# UK Soap and Drama Discussion > Hollyoaks > The Rumour Mill >  John Paul's crush

## true.moon

I read in Sugar that John Paul lied that he fancied Sarah and he is revealed to have a crush on someone else?
Is this true??
If so does anyone know who??

----------


## Katy

The rumours going around are on another thread i think, which are that its actually craig and hes gay.

----------


## true.moon

O ok i didn't see the other threads. Gay?? really? wow i did'nt see that coming  :EEK!:

----------


## Katy

I could actually if its true. I mean the whole way he acted with Hannah. and the picture of craig by the side of the bed.
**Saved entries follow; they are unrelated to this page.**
(** ** Joining *)

Definition peer_info (n : FsmNode) : JoinPeerInfo :=
  mkJoinPeerInfo (raft_id n)
    (match advertise_addr n with
     | Some a => (a +:+ ":" +:+ pretty WIREGUARD_PORT)%string
     | None => show_sock (fn_address n)
     end)
    (sock_ip (fn_address n)) (default ""%string (wireguard_pubkey n)).
Definition next_raft_id (f : FsmState) : Z := u64_add (foldr Z.max 0 (hm_keys (nodes f))) 1.
Definition get_join_info (f : FsmState) : result JoinInfoResponse ApiError :=
  let peers := peer_info <$> hm_values (nodes f) in
  match allocate_tunnel_ip (jp_tunnel_ip <$> peers) with
  | None => Err (internal "no tunnel IPs available")
  | Some ip => Ok (mkJoinInfoResponse "10.99.0.0/16" 16 4400 ip (next_raft_id f) peers)
  end.

Definition join_addr (body : JoinRequest) : SocketAddr :=
  default (SocketAddr_new (jr_tunnel_ip body) 4400) (parse_sock (show_ip (jr_tunnel_ip body) +:+ ":4400")%string).
Definition join_register (body : JoinRequest) : Command :=
  NodeRegister (jr_raft_id body) (mkNodeId (jr_node_id body)) (join_addr body) (jr_resources body) (Some (jr_public_key body))
    (jr_instance_id body) (jr_rpc_address body) (Some (jr_advertise_addr body)).
Definition join_peer (body : JoinRequest) : PeerInfo :=
  mkPeerInfo (mkNodeId (jr_node_id body)) (jr_public_key body)
    ((λ ip, SocketAddr_new ip WIREGUARD_PORT) <$> parse_ip (jr_advertise_addr body)) (jr_tunnel_ip body).
Definition add_wg_peer (peer : PeerInfo) : M (result unit ApiError) :=
  '(ok, msg) ← await_outcome env;
  _ ← record (EMesh (AddPeer peer) ok);
  if ok : bool then mret (Ok tt) else throw (internal ("wireguard add_peer: " +:+ msg)).
Definition post_join (body : JoinRequest) : M (result Z ApiError) :=
  let addr := (show_ip (jr_tunnel_ip body) +:+ ":4401")%string in
  _ ←? (if has_mesh then add_wg_peer (join_peer body) else mret (Ok tt));
  _ ← (if has_network then record (ERaft (SetPeer (jr_raft_id body) ("http://" +:+ addr)) true) else mret tt);
  _ ←? lift_err (λ e, internal ("add_learner: " +:+ e)) (raft_op env (AddLearner (jr_raft_id body) addr));
  member_ids ← read_fsm (λ f, hm_keys (nodes f) ++ [jr_raft_id body]);
  _ ←? lift_err (λ e, internal ("change_membership: " +:+ e)) (raft_op env (ChangeMembership member_ids));
  api_propose (join_register body).

(** * Middleware (api/auth.rs, api/leader.rs) and dispatch (api/mod.rs) *)

Definition reply {A} (f : A → ApiResponse) (m : M (result A ApiError)) : M ApiResponse :=
  r ← m;
  mret (match r with Ok a => f a | Err e => Reply (ae_status e) (BError (ae_error e)) end).
Definition status_only (s : Z) : ApiResponse := Reply s BEmpty.
(** A body or query that cannot be decoded is refused by axum, with a status of its own, before the handler runs. *)
Definition with_body {A} (b : result A Z) (k : A → M ApiResponse) : M ApiResponse :=
  match b with
  | Ok a => k a
  | Err status => mret (Reply status BEmpty)
  end.

Definition run_endpoint (e : Endpoint) (param : string) (req : ApiRequest) : M ApiResponse :=
  match e with
  | EpStatus => r ← read_fsm get_status; mret (Reply OK (BStatus r))
  | EpNodes => r ← read_fsm get_nodes; mret (Reply OK (BNodes r))
  | EpServices => r ← read_fsm get_services; mret (Reply OK (BServices r))
  | EpTasks => r ← read_fsm get_tasks; mret (Reply OK (BTasks r))
  | EpTask =>
      reply (λ r, Reply OK (BTask r))
        (r ← read_fsm (λ f, get_task f param); ok_or r (mkApiError NOT_FOUND "task not found"))
  | EpSecrets => r ← read_fsm list_secrets; mret (Reply OK (BSecrets r))
  | EpSecret => reply (λ '(name, value), Reply OK (BSecret name value)) (get_secret_value param)
  | EpVolumes => r ← read_fsm get_volumes; mret (Reply OK (BVolumes r))
  | EpMetrics =>
      n ← tick;
      r ← read_fsm (get_metrics show_f64 (live n) (proxy n));
      mret (Reply OK (BText r))
  | EpLogs =>
      with_body (query_logs (aq_path_and_query req)) (λ '(follow, tail),
        s ← get_logs param (mkLogQuery (default default_follow follow) (default default_tail tail));
        mret (Reply OK (BEvents s)))
  | EpJoinInfo => reply (λ r, Reply OK (BJoinInfo r)) (read_fsm get_join_info)
  | EpClusterKey => mret (Reply OK (BBytes cluster_key))
  | EpDeploy => reply (λ s, Reply OK (BEvents s)) (post_deploy (aq_body req))
  | EpRestart => reply (λ s, Reply OK (BEvents s)) (post_restart param)
  | EpSpawnTask => with_body (json_spawn (aq_body req)) (λ b, reply (λ r, Reply OK (BSpawned r)) (post_spawn_task b))
  | EpDeleteTask => reply status_only (delete_task param)
  | EpSetSecret => with_body (json_secret (aq_body req)) (λ v, reply status_only (set_secret param v))
  | EpDeleteSecret => reply status_only (delete_secret param)
  | EpDeleteVolume => reply status_only (delete_volume param)
  | EpDrain => reply (λ s, Reply OK (BEvents s)) (post_drain param)
  | EpDeleteNode => reply status_only (delete_node param)
  | EpJoin => with_body (json_join (aq_body req)) (λ b, reply status_only (post_join b))
  end.

Definition current_leader : M (option Z) :=
  n ← tick;
  _ ← await_outcome env;
  mret (leader n).
Definition require_leader (req : ApiRequest) (next : M ApiResponse) : M ApiResponse :=
  '(ok, _) ← await_outcome env;
  if ok : bool then next
  else
    leader_id ← current_leader;
    leader_addr ← read_fsm (λ f, id ← leader_id; fn_address <$> nodes f !! id);
    match leader_addr with
    | Some addr =>
        let location := ("http://" +:+ show_sock addr +:+ default "/" (aq_path_and_query req))%string in
        mret (if header_ok location then TemporaryRedirect location else Reply INTERNAL_SERVER_ERROR BEmpty)
    | None => mret (Reply SERVICE_UNAVAILABLE BEmpty)
    end.

Definition authorized (req : ApiRequest) : bool :=
  match aq_authorization req with
  | Some v => readable v && match strip_prefix "Bearer " v with Some t => bool_decide (t = token) | None => false end
  | None => false
  end.
Definition require_auth (req : ApiRequest) (next : M ApiResponse) : M ApiResponse :=
  if authorized req then next else mret (Reply UNAUTHORIZED BEmpty).

Definition api_request (req : ApiRequest) : M ApiResponse :=
  require_auth req
    match pick (read_routes ++ write_routes) (aq_method req) (aq_path req) with
    | None => mret (Reply NOT_FOUND BEmpty)
    | Some (e, param) =>
        if is_write e then require_leader req (run_endpoint e param req) else run_endpoint e param req
    end.
End api.

(** * Lemmas *)

Section api_lemmas.
Context `{HI : HashIter} (env : nat → EnvStep).

(** A handler's answer is a status and a body, never a redirection. *)
Definition replies (r : ApiResponse) : Prop := ∃ status body, r = Reply status body.
Definition answers (P : ApiResponse → Prop) (m : M ApiResponse) : Prop := ∀ w r w', m w = Some (r, w') → P r.

Lemma answers_bind {A} P (m : M A) (k : A → M ApiResponse) : (∀ a, answers P (k a)) → answers P (m ≫= k).
Proof. intros Hk w r w' Hrun. unfold mbind, M_bind in Hrun. destruct (m w) as [[a w1]|]; [|done]. by eapply Hk. Qed.
Lemma answers_ret (P : ApiResponse → Prop) r : P r → answers P (mret r).
Proof. by intros HP w r' w' [= <- <-]. Qed.
Lemma answers_reply {A} (f : A → ApiResponse) m : (∀ a, replies (f a)) → answers replies (reply f m).
Proof. intros Hf. apply answers_bind. intros [a|e]; apply answers_ret; [done|by eexists _, _]. Qed.
Lemma answers_with_body {A} (b : result A Z) k : (∀ a, answers replies (k a)) → answers replies (with_body b k).
Proof. intros Hk. destruct b; [apply Hk|]. apply answers_ret. by eexists _, _. Qed.

(** Running a request that is not for this node reads the state and nothing else. *)
Lemma always_nil {A} (p : Effect → Prop) (m : M A) w a w' :
  always p m → (∀ e, ~ p e) → m w = Some (a, w') → w_trace w' = w_trace w.
Proof.
  intros Hm Hp Hrun. destruct (Hm w a w' Hrun) as (t & -> & Ht). destruct t as [|e t]; [by rewrite app_nil_r|].
  apply Forall_cons in Ht as [He _]. by apply Hp in He.
Qed.
End api_lemmas.

Ltac replies_step :=
  lazymatch goal with
  | |- answers _ (with_body _ _) => apply answers_with_body; intros ?
  | |- answers _ (reply _ _) => apply answers_reply; intros ?
  | |- answers _ (mret _) => apply answers_ret; by eexists _, _
  | |- answers _ (_ ≫= _) => apply answers_bind; intros ?
  | |- replies _ => by eexists _, _
  end.
Ltac solve_replies := repeat first [replies_step | case_match | progress intros].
So far its all speculation.

----------


## babyblue

I thought hannah would have clocked it when she saw the pic on the bed...

----------


## Footie_Chick

It is craig as he was trying to tell him the other night, how he felt about him but he wouldn't listen and made out that JP was in love with Hannah and was scared so that why he said he liked someone else. 
But last night episode proved more with them both trying to make up with Sarah and Hannah, even though he didn't want to.

----------


## Abbie

Yep I think it has been quite obvious form the point where he had the coversation with craig and then craig came up with the idea that he is in love with Hannah and scared. I mean If he isnt gay I have no idea what is going on.

----------